Aim of the exercise — Every line from the beginning of the records below up to the one holding "intros Hm. revert" should be quoted exactly; leave out the rest.

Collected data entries
(* ===== verification/FixSessionFacts.v ===== *)
(** * simfix-session: the invariant of a session

    The journal and the buffer of [packages/simfix-session/src/lib.rs] stay
    within their bounds and agree with the sequence numbers, whatever a peer
    sends, also when an operation fails. *)

From S2P Require Import Prelude Ordered Decimal Hoare FixWire FixSession.
From Stdlib Require Import Ascii.
#[local] Open Scope list_scope.

(** ** The journal *)

Lemma evict_spec fuel max j :
  1 <= max -> (size j < fuel)%nat ->
  Z.of_nat (size (evict fuel max j)) < max /\ evict fuel max j ⊆ j.
Proof.
  intros Hm. revert j. induction fuel as [|fuel IH]; intros j Hf; [lia |]. cbn [evict].
  destruct (Z.leb_spec max (Z.of_nat (size j))) as [Hle|]; [| done].
  destruct (first_entry j) as [[k e]|] eqn:Hfst.
  - apply first_entry_Some in Hfst as [Hk _].
    assert (Hs : (size (delete k j) < fuel)%nat).
    { rewrite map_size_delete_Some by eauto. pose proof (map_size_ne_0_lookup_2 j k) as H0.
      assert (size j <> 0%nat) by (apply H0; eauto). lia. }
    destruct (IH _ Hs) as [H1 H2]. split; [done |]. etrans; [exact H2 | apply delete_subseteq].
  - apply first_entry_None in Hfst as ->. rewrite map_size_empty in Hle. simpl in Hle. lia.
Qed.

#[local] Arguments evict : simpl never.

Lemma supersede_subseteq key j : supersede key j ⊆ j.
Proof. destruct key; [apply map_filter_subseteq | done]. Qed.

(** ** The invariant *)

Section facts.
Context `{FixDictionary} (c : SessionConfig).

(** A configuration as the constructor accepts it, with [usize] bounds. *)
Definition config_ok : Prop :=
  validate_config c = Ok tt /\ 0 <= sc_max_journal_messages c /\ 0 <= sc_max_pending_inbound c.

Lemma config_bounds : config_ok -> 1 <= sc_max_journal_messages c /\ 1 <= sc_max_pending_inbound c.
Proof.
  intros (Hv & Hj & Hp). unfold validate_config in Hv. apply result_bind_Ok in Hv as (u & Hv & _).
  unfold err_if in Hv. destruct (_ || _) eqn:Hg in Hv; [done |]. guards. lia.
Qed.

Definition key_ok (key : option Text) : Prop :=
  match key with
  | Some key => key <> [] /\ zlen key <= wl_max_field_bytes (sc_wire_limits c)
  | None => True
  end.

(** A buffered message carries its own sequence number, or is the heartbeat
    that stands for an answered resend request. *)
Definition pending_entry (k : Z) (m : FixMessage) : Prop :=
  parse_tag m 34 = Some k \/ fm_msg_type m = text "0".

Record session_ok (s : FixSession) : Prop := {
  so_config : fs_config s = c;
  so_version : ss_version (fs_snapshot s) = 2;
  so_incoming : 1 <= ss_incoming_sequence (fs_snapshot s);
  so_outgoing : 1 <= ss_outgoing_sequence (fs_snapshot s) <= int_max U64;
  so_journal_size : Z.of_nat (size (ss_journal (fs_snapshot s))) <= sc_max_journal_messages c;
  so_journal : map_Forall (fun k e => je_sequence e = k /\ 1 <= k < ss_outgoing_sequence (fs_snapshot s) /\
    key_ok (je_replacement_key e)) (ss_journal (fs_snapshot s));
  so_pending_size : Z.of_nat (size (ss_pending_inbound (fs_snapshot s))) <= sc_max_pending_inbound c;
  so_pending : map_Forall pending_entry (ss_pending_inbound (fs_snapshot s))
}.

(** What sending leaves alone: everything about the inbound direction. *)
Definition inbound (s : FixSession) :=
  (ss_incoming_sequence (fs_snapshot s), ss_pending_inbound (fs_snapshot s),
   ss_pending_resend_begin (fs_snapshot s), ss_outstanding_test_request (fs_snapshot s)).

Lemma map_Forall_subseteq {V} (P : Z -> V -> Prop) (m m' : gmap Z V) :
  m' ⊆ m -> map_Forall P m -> map_Forall P m'.
Proof. intros Hsub Hm k v Hk. apply Hm. by eapply lookup_weaken. Qed.

(** Sending takes the next outgoing number, journals within the bound and
    touches nothing else; a failure changes nothing. *)
Lemma send_new_wp message timestamp now journal key s :
  config_ok -> session_ok s -> key_ok key ->
  wp (send_new message timestamp now journal key)
    (fun actions s' => session_ok s' /\ inbound s' = inbound s /\
       ss_state (fs_snapshot s') = ss_state (fs_snapshot s) /\
       ss_outgoing_sequence (fs_snapshot s') = ss_outgoing_sequence (fs_snapshot s) + 1 /\
       exists frame, encode_at c message (ss_outgoing_sequence (fs_snapshot s)) timestamp None = Ok frame /\
         actions = [SessionAction.Send frame; SessionAction.Persist])
    (fun s' => s' = s) s.
Proof.
  intros Hc Hs Hk. destruct (config_bounds Hc) as [Hj _]. unfold send_new, configured, snap.
  do 4 wp_step. cbn [id]. rewrite (so_config s Hs).
  wp_step. wp_step; [done |]. chk. wp_step. wp_step; [done |].
  set (o := ss_outgoing_sequence (fs_snapshot s)) in *.
  destruct Hs as [S1 S2 S3 S4 S5 S6 S7 S8]. fold o in S4, S6.
  wp_step. destruct journal; repeat (unfold update_snapshot; wp_step).
  - set (j := ss_journal (fs_snapshot s)) in *. cbn.
    destruct (evict_spec (S (size (supersede key j))) (sc_max_journal_messages c) (supersede key j))
      as [E1 E2]; [done | lia |]. fold j.
    set (e := evict _ _ _) in *.
    assert (Hej : e ⊆ j) by (etrans; [exact E2 | apply supersede_subseteq]).
    assert (Ho : e !! o = None).
    { destruct (e !! o) as [x|] eqn:Hx; [| done]. eapply lookup_weaken in Hx; [| exact Hej].
      apply S6 in Hx. lia. }
    split; [| by split_and!; eauto].
    split; cbn; try done; [lia | rewrite map_size_insert_None by done; lia |].
    apply map_Forall_insert_2; [split_and!; try done; cbn; lia |].
    eapply map_Forall_subseteq; [exact Hej |]. eapply map_Forall_impl; [exact S6 |].
    intros k x (? & ? & ?). split_and!; try done; lia.
  - split; [| by split_and!; eauto]. split; cbn; try done; [lia |].
    eapply map_Forall_impl; [exact S6 |]. intros k x (? & ? & ?). split_and!; try done; lia.
Qed.

(** The part of a session the invariant reads. *)
Definition vital (s : FixSession) :=
  (fs_config s, ss_version (fs_snapshot s), ss_incoming_sequence (fs_snapshot s),
   ss_outgoing_sequence (fs_snapshot s), ss_journal (fs_snapshot s), ss_pending_inbound (fs_snapshot s)).

Lemma session_ok_vital s s' : vital s' = vital s -> session_ok s -> session_ok s'.
Proof.
  unfold vital. intros [= E1 E2 E3 E4 E5 E6] [S1 S2 S3 S4 S5 S6 S7 S8].
  split; rewrite ?E1, ?E2, ?E3, ?E4, ?E5, ?E6; done.
Qed.

(** ** Delivery *)

(** The sequence numbers of the application messages among the actions. *)
Definition application_number (a : SessionAction) : option Z :=
  match a with SessionAction.Application m => parse_tag m 34 | _ => None end.
Definition delivered (actions : list SessionAction) : list Z := omap application_number actions.
Definition numbered (a : SessionAction) : Prop :=
  match a with SessionAction.Application m => is_Some (parse_tag m 34) | _ => True end.

(** Application messages in strictly increasing order, within [lo, hi). *)
Record in_order (lo : Z) (actions : list SessionAction) (hi : Z) : Prop := {
  io_numbered : Forall numbered actions;
  io_sorted : StronglySorted Z.lt (delivered actions);
  io_range : Forall (fun n => lo <= n < hi) (delivered actions);
  io_bounds : lo <= hi
}.

Lemma in_order_silent lo hi actions :
  lo <= hi -> Forall (fun a => forall m, a <> SessionAction.Application m) actions -> in_order lo actions hi.
Proof.
  intros Hb Ha.
  assert (Hd : delivered actions = []).
  { induction Ha as [|a actions Ha _ IH]; [done |]. destruct a; try exact IH. by destruct (Ha message). }
  split; [| by rewrite Hd; constructor | by rewrite Hd | done].
  eapply Forall_impl; [exact Ha |]. intros []; try done. intros Hm. by destruct (Hm message).
Qed.

Lemma in_order_app lo a mid b hi :
  in_order lo a mid -> in_order mid b hi -> in_order lo (a ++ b) hi.
Proof.
  intros [A1 A2 A3 A4] [B1 B2 B3 B4].
  assert (Hd : delivered (a ++ b) = delivered a ++ delivered b) by apply omap_app.
  split; [by apply Forall_app | rewrite Hd | rewrite Hd | lia].
  - apply StronglySorted_app_2; [| done | done]. intros x y Hx Hy.
    rewrite Forall_forall in A3, B3. apply A3 in Hx. apply B3 in Hy. lia.
  - apply Forall_app. split; (eapply Forall_impl; [eassumption |]); simpl; lia.
Qed.

Lemma sends_silent frames :
  Forall (fun a => forall m, a <> SessionAction.Application m)
    ((SessionAction.Send <$> frames) ++ [SessionAction.Persist]).
Proof.
  apply Forall_app. split; [| by apply Forall_singleton].
  apply Forall_fmap, Forall_forall. done.
Qed.

(** A resend answers from the journal without changing the session. *)
Lemma replay_requested_wp request timestamp now s :
  wp (replay_requested request timestamp now)
    (fun actions s' => vital s' = vital s /\ inbound s' = inbound s /\
       ss_state (fs_snapshot s') = ss_state (fs_snapshot s) /\
       exists frames, actions = (SessionAction.Send <$> frames) ++ [SessionAction.Persist])
    (fun s' => s' = s) s.
Proof.
  unfold replay_requested, snap, configured, update_snapshot. repeat (wp_step; [done |]).
  repeat first [wp_step; [done |] | wp_step]. by split_and!; eauto.
Qed.

Definition incoming (s : FixSession) : Z := ss_incoming_sequence (fs_snapshot s).
Definition pending (s : FixSession) : gmap Z FixMessage := ss_pending_inbound (fs_snapshot s).
Definition resending (s : FixSession) : option Z := ss_pending_resend_begin (fs_snapshot s).
Definition buffer (s : FixSession) := (pending s, resending s).
Definition calm (s : FixSession) := (vital s, resending s).

Lemma calm_vital s s' : calm s' = calm s -> vital s' = vital s.
Proof. unfold calm. congruence. Qed.
Lemma calm_incoming s s' : calm s' = calm s -> incoming s' = incoming s.
Proof. intros Hc%calm_vital. injection Hc as _ _ E1 _ _ _. done. Qed.
Lemma calm_buffer s s' : calm s' = calm s -> buffer s' = buffer s.
Proof.
  intros Hc. pose proof (calm_vital _ _ Hc) as Hv. unfold calm in Hc. unfold buffer.
  injection Hv as _ _ _ _ _ E2. unfold pending. congruence.
Qed.
Lemma calm_inbound s s' : vital s' = vital s -> inbound s' = inbound s -> calm s' = calm s.
Proof. unfold calm, inbound, resending. congruence. Qed.

(** Progress of the inbound direction from number [lo] with the buffer [p]:
    what a step delivers is in order, and the next expected number follows
    it. *)
Definition delivers (lo : Z) p (actions : list SessionAction) (s' : FixSession) : Prop :=
  session_ok s' /\ buffer s' = p /\ in_order lo actions (incoming s').
Definition stops (lo : Z) p (s' : FixSession) : Prop :=
  session_ok s' /\ buffer s' = p /\ lo <= incoming s'.

Lemma stops_calm lo p s s' : stops lo p s -> calm s' = calm s -> stops lo p s'.
Proof.
  intros (Hs & Hp & Hl) Hv. split; [by eapply session_ok_vital; [apply calm_vital |] |].
  by rewrite (calm_buffer _ _ Hv), (calm_incoming _ _ Hv).
Qed.

Lemma delivers_silent lo p s s' actions :
  stops lo p s -> calm s' = calm s ->
  Forall (fun a => forall m, a <> SessionAction.Application m) actions -> delivers lo p actions s'.
Proof.
  intros Hst Hv Ha. destruct (stops_calm _ _ _ _ Hst Hv) as (? & ? & ?).
  split_and!; [done | done | by apply in_order_silent].
Qed.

Output for this task —
(* ===== verification/FixSessionFacts.v ===== *)
(** * simfix-session: the invariant of a session

    The journal and the buffer of [packages/simfix-session/src/lib.rs] stay
    within their bounds and agree with the sequence numbers, whatever a peer
    sends, also when an operation fails. *)

From S2P Require Import Prelude Ordered Decimal Hoare FixWire FixSession.
From Stdlib Require Import Ascii.
#[local] Open Scope list_scope.

(** ** The journal *)

Lemma evict_spec fuel max j :
  1 <= max -> (size j < fuel)%nat ->
  Z.of_nat (size (evict fuel max j)) < max /\ evict fuel max j ⊆ j.
Proof.
  intros Hm. revert j. induction fuel as [|fuel IH]; intros j Hf; [lia |]. cbn [evict].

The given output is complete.